Right Decision Service newsletter: October 2024

Welcome to the Right Decision Service (RDS) newsletter for October 2024.

1.Contingency arrangements for RDS outages

Development of the contingency solutions to maximise RDS resilience and minimise risk of future outages is in progress, aiming for completion by Christmas. As a reminder, these contingency arrangements  are:

  • Optimising mobile app build process
  • Mobile app always to be downloadable.
  • Serialising builds to mobile app; separate mobile app build from other editorial and end-user processes
  • Load balancing – provides failover (also enables separation of editorial processes from other processes to improve performance.)

 

In the meantime, a gentle reminder to encourage users to download essential clinical toolkits to their mobile devices so that there is an offline version always available.

 

2. New deployment with improvements.

A new scheduled deployment with minor improvements drawn from support tickets, externally funded projects, information related to outages, and feature requests will take place in early December. Key improvements planned are:

  • Deep-linking to individual toolkits within the RDS mobile app. Each toolkit will now have its own direct URL and QR code, both accessible from the app. These can be used to download the toolkit directly where users already have the RDS app installed. If the user does not yet have the RDS app installed, they will be taken to the app store to install the app and immediately afterwards the toolkit will automatically open and download. Note that this will go live a few days later than the improvements below due to the need to link up the mobile front end to the changes in the content management system.
  • Introducing an Announcement Header field to replace the hardcoded "Announcements and latest updates" text. This will enable users to see at a glance the focus of new announcements.
  • Automated daily emptying of the recycling bin (with a 30 day rolling grace period)  in the content management system. A bug preventing complete emptying of the recycling bin contributed to one of the outages earlier this year.
  • Supporting multiple passcodes (ticket 6079)
  • Expanding accordion section to show location of a search result rather than requiring user coming from a search result to manually open all sections and search again for the term.
  • Displaying first accordion section Content text as a snippet on the search results page as a fallback if default/main content is not provided
  • Displaying the context of each search result in the form of a link to the relevant parent tool/section. This will help users to choose which search result is most likely to be appropriate for their needs.
  • As part of release of the new national benzodiazepine quality prescribing guidance toolkit sponsored by Scottish Government Effective Prescribing and Therapeutics, a digital tool to support creation of benzodiazepine tapering/withdrawal schedules.

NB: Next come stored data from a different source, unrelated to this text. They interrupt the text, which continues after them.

(* ===== verification/Mark5bFixTheorems.v ===== *)
(** * Mark5bFixTheorems: what the fixed data are

    Time codes; a whole call on a source in order; the types of the result on any
    source; then what the function does without frames and with frames out of
    order. *)
From S2P Require Export Mark5bFixSpec.
#[local] Open Scope Z_scope.

(** ** Time codes *)

(** A time code in the four bytes from [8] on. *)
Definition time_bytes (tb : buffer) : buffer := replicate 8 0 ++ tb.

(** The time of day and the day modulo 1000, as one number of seconds. *)
Definition bcd_time (cur : buffer) : Z := bcd_day cur * 86400 + bcd_second cur.

(** Two decimal digits in a byte. *)
Lemma digits_byte lo hi : 0 <= lo < 10 -> 0 <= hi < 10 ->
  let b := u8 (lo + Z.shiftl hi 4) in Z.land b 0x0F = lo /\ Z.shiftr b 4 = hi.
Proof.
  intros Hl Hh b. assert (Eb : b = hi * 2 ^ 4 + lo).
  { unfold b. rewrite Z.shiftl_mul_pow2 by lia. rewrite uwrap_small by lia. lia. }
  rewrite Eb. split.
  - change 15 with (Z.ones 4). rewrite Z.land_ones by lia. rewrite Z.add_comm, Z.mod_add by lia. apply Z.mod_small. lia.
  - rewrite Z.shiftr_div_pow2 by lia. rewrite Z.div_add_l by lia. rewrite Z.div_small by lia. lia.
Qed.

Lemma digits_of n : 0 <= n ->
  cdiv n 10 = n / 10 /\ cmod n 10 = n mod 10 /\ 0 <= n mod 10 < 10 /\ 0 <= n / 10 /\ n = 10 * (n / 10) + n mod 10.
Proof.
  intros Hn. rewrite Z.quot_div_nonneg, Z.rem_mod_nonneg by lia.
  pose proof (Z.mod_pos_bound n 10 ltac:(lia)). pose proof (Z.div_pos n 10 Hn ltac:(lia)). pose proof (Z.div_mod n 10 ltac:(lia)).
  split; [done|]. split; [done|]. split; [done|]. split; [done|lia].
Qed.

(** The generated time code: for a code of decimal digits and a difference of up
    to a day, it is the day and second that many seconds away, days modulo 1000. *)
Theorem gendifferentialtime_spec cur dt :
  0 <= bcd_second cur < 86400 -> 0 <= bcd_day cur < 1000 -> -86400 <= dt <= 86400 ->
  let new := time_bytes (gendifferentialtime cur dt) in
  length (gendifferentialtime cur dt) = 4%nat /\
  0 <= bcd_second new < 86400 /\ 0 <= bcd_day new < 1000 /\
  bcd_time new = (bcd_time cur + dt) mod 86400000.
Proof.
  intros Hs Hd Hdt new.
  assert (Hgen : forall sec day, 0 <= sec < 86400 -> 0 <= day < 1000 ->
    let s1 := cdiv sec 10 in let s2 := cdiv s1 10 in let s3 := cdiv s2 10 in let s4 := cdiv s3 10 in
    let d1 := cdiv day 10 in let d2 := cdiv d1 10 in
    let tb := time_bytes [u8 (cmod sec 10 + Z.shiftl (cmod s1 10) 4); u8 (cmod s2 10 + Z.shiftl (cmod s3 10) 4);
      u8 (cmod s4 10 + Z.shiftl (cmod day 10) 4); u8 (cmod d1 10 + Z.shiftl (cmod d2 10) 4)] in
    bcd_second tb = sec /\ bcd_day tb = day).
  { intros sec day Hsec Hday. cbv zeta.
    destruct (digits_of sec) as (-> & -> & A1 & A2 & A3); [lia|].
    destruct (digits_of (sec / 10)) as (-> & -> & B1 & B2 & B3); [lia|].
    destruct (digits_of (sec / 10 / 10)) as (-> & -> & C1 & C2 & C3); [lia|].
    destruct (digits_of (sec / 10 / 10 / 10)) as (-> & -> & D1 & D2 & D3); [lia|].
    destruct (digits_of (sec / 10 / 10 / 10 / 10)) as (_ & -> & E1 & E2 & E3); [lia|].
    destruct (digits_of day) as (-> & -> & F1 & F2 & F3); [lia|].
    destruct (digits_of (day / 10)) as (-> & -> & G1 & G2 & G3); [lia|].
    destruct (digits_of (day / 10 / 10)) as (_ & -> & H1 & H2 & H3); [lia|].
    unfold bcd_second, bcd_day, time_bytes. cbn [nth app replicate].
    destruct (digits_byte _ _ A1 B1) as [-> ->]. destruct (digits_byte _ _ C1 D1) as [-> ->].
    destruct (digits_byte _ _ E1 F1) as [-> ->]. destruct (digits_byte _ _ G1 H1) as [-> ->]. lia. }
  assert (Hdown : (if bcd_day cur - 1 <? 0 then bcd_day cur - 1 + 1000 else bcd_day cur - 1) = (bcd_day cur - 1) mod 1000).
  { destruct (Z.ltb_spec (bcd_day cur - 1) 0); [|by rewrite Z.mod_small by lia]. by replace (bcd_day cur) with 0 by lia. }
  assert (Hup : (if 1000 <=? bcd_day cur + 1 then bcd_day cur + 1 - 1000 else bcd_day cur + 1) = (bcd_day cur + 1) mod 1000).
  { destruct (Z.leb_spec 1000 (bcd_day cur + 1)); [|by rewrite Z.mod_small by lia]. by replace (bcd_day cur) with 999 by lia. }
  pose proof (Z.div_mod (bcd_day cur - 1) 1000 ltac:(lia)) as Hd1. pose proof (Z.div_mod (bcd_day cur + 1) 1000 ltac:(lia)) as Hd2.
  pose proof (Z.mod_pos_bound (bcd_day cur - 1) 1000 ltac:(lia)) as Hr1.
  pose proof (Z.mod_pos_bound (bcd_day cur + 1) 1000 ltac:(lia)) as Hr2.
  unfold new, gendifferentialtime, bcd_time. cbv zeta. rewrite Hdown, Hup.
  destruct (Z.ltb_spec (bcd_second cur + dt) 0) as [Hlt|Hge];
    [|destruct (Z.leb_spec 86400 (bcd_second cur + dt)) as [Hge2|Hlt2]]; (split; [done|]).
  - destruct (Hgen (bcd_second cur + dt + 86400) ((bcd_day cur - 1) mod 1000)) as [-> ->]; [lia|lia|]. split; [lia|]. split; [lia|].
    apply (Z.mod_unique_pos _ _ ((bcd_day cur - 1) / 1000)); lia.
  - destruct (Hgen (bcd_second cur + dt - 86400) ((bcd_day cur + 1) mod 1000)) as [-> ->]; [lia|lia|]. split; [lia|]. split; [lia|].
    apply (Z.mod_unique_pos _ _ ((bcd_day cur + 1) / 1000)); lia.
  - destruct (Hgen (bcd_second cur + dt) (bcd_day cur)) as [-> ->]; [lia|lia|]. split; [lia|]. split; [lia|].
    rewrite Z.mod_small by lia. lia.
Qed.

We are also seeking approval to use the NHS Scotland logo and title for the RDS app on the app stores to help with audience engagement and clarity around the provenance of RDS.

3. RDS Search, Browse and Archive/Version control enhancements

We are still hopeful that user acceptance testing for at least the Search and browse enhancements can take place before Christmas. Thank you for your patience and understanding in waiting for these improvements. Timescales have been pushed back by old app migration challenges, work to address outages, and most recently implementing the contingency arrangements.

4. Support tickets

We are aware that there continue to be some issues around a number of RDS support tickets, in part due to constraints around visibility for the RDS team of the tickets in the existing  support portal. We are investigating the potential to move to a new support ticket requesting system from early in the new year. We will organise the proposed webinar around support ticket processes once we have confirmed the way forward with the system.

Table formatting

There is a known issue with alterations in formatting of some RDS tables which seems to have arisen as a result of the 17 October deployment. Tactuum is working on a fix and on implementing additional regression testing to prevent this issue recurring.

5. New RDS toolkits

Recently launched toolkits include:

NHS Lothian Infectious Diseases

Scottish Health Technologies Group – Technology Assessment recommendations

NHS Tayside Anaesthetics and Critical Care projects – an innovative toolkit which uses PowerAutomate to manage review and response to proposals for improvement projects.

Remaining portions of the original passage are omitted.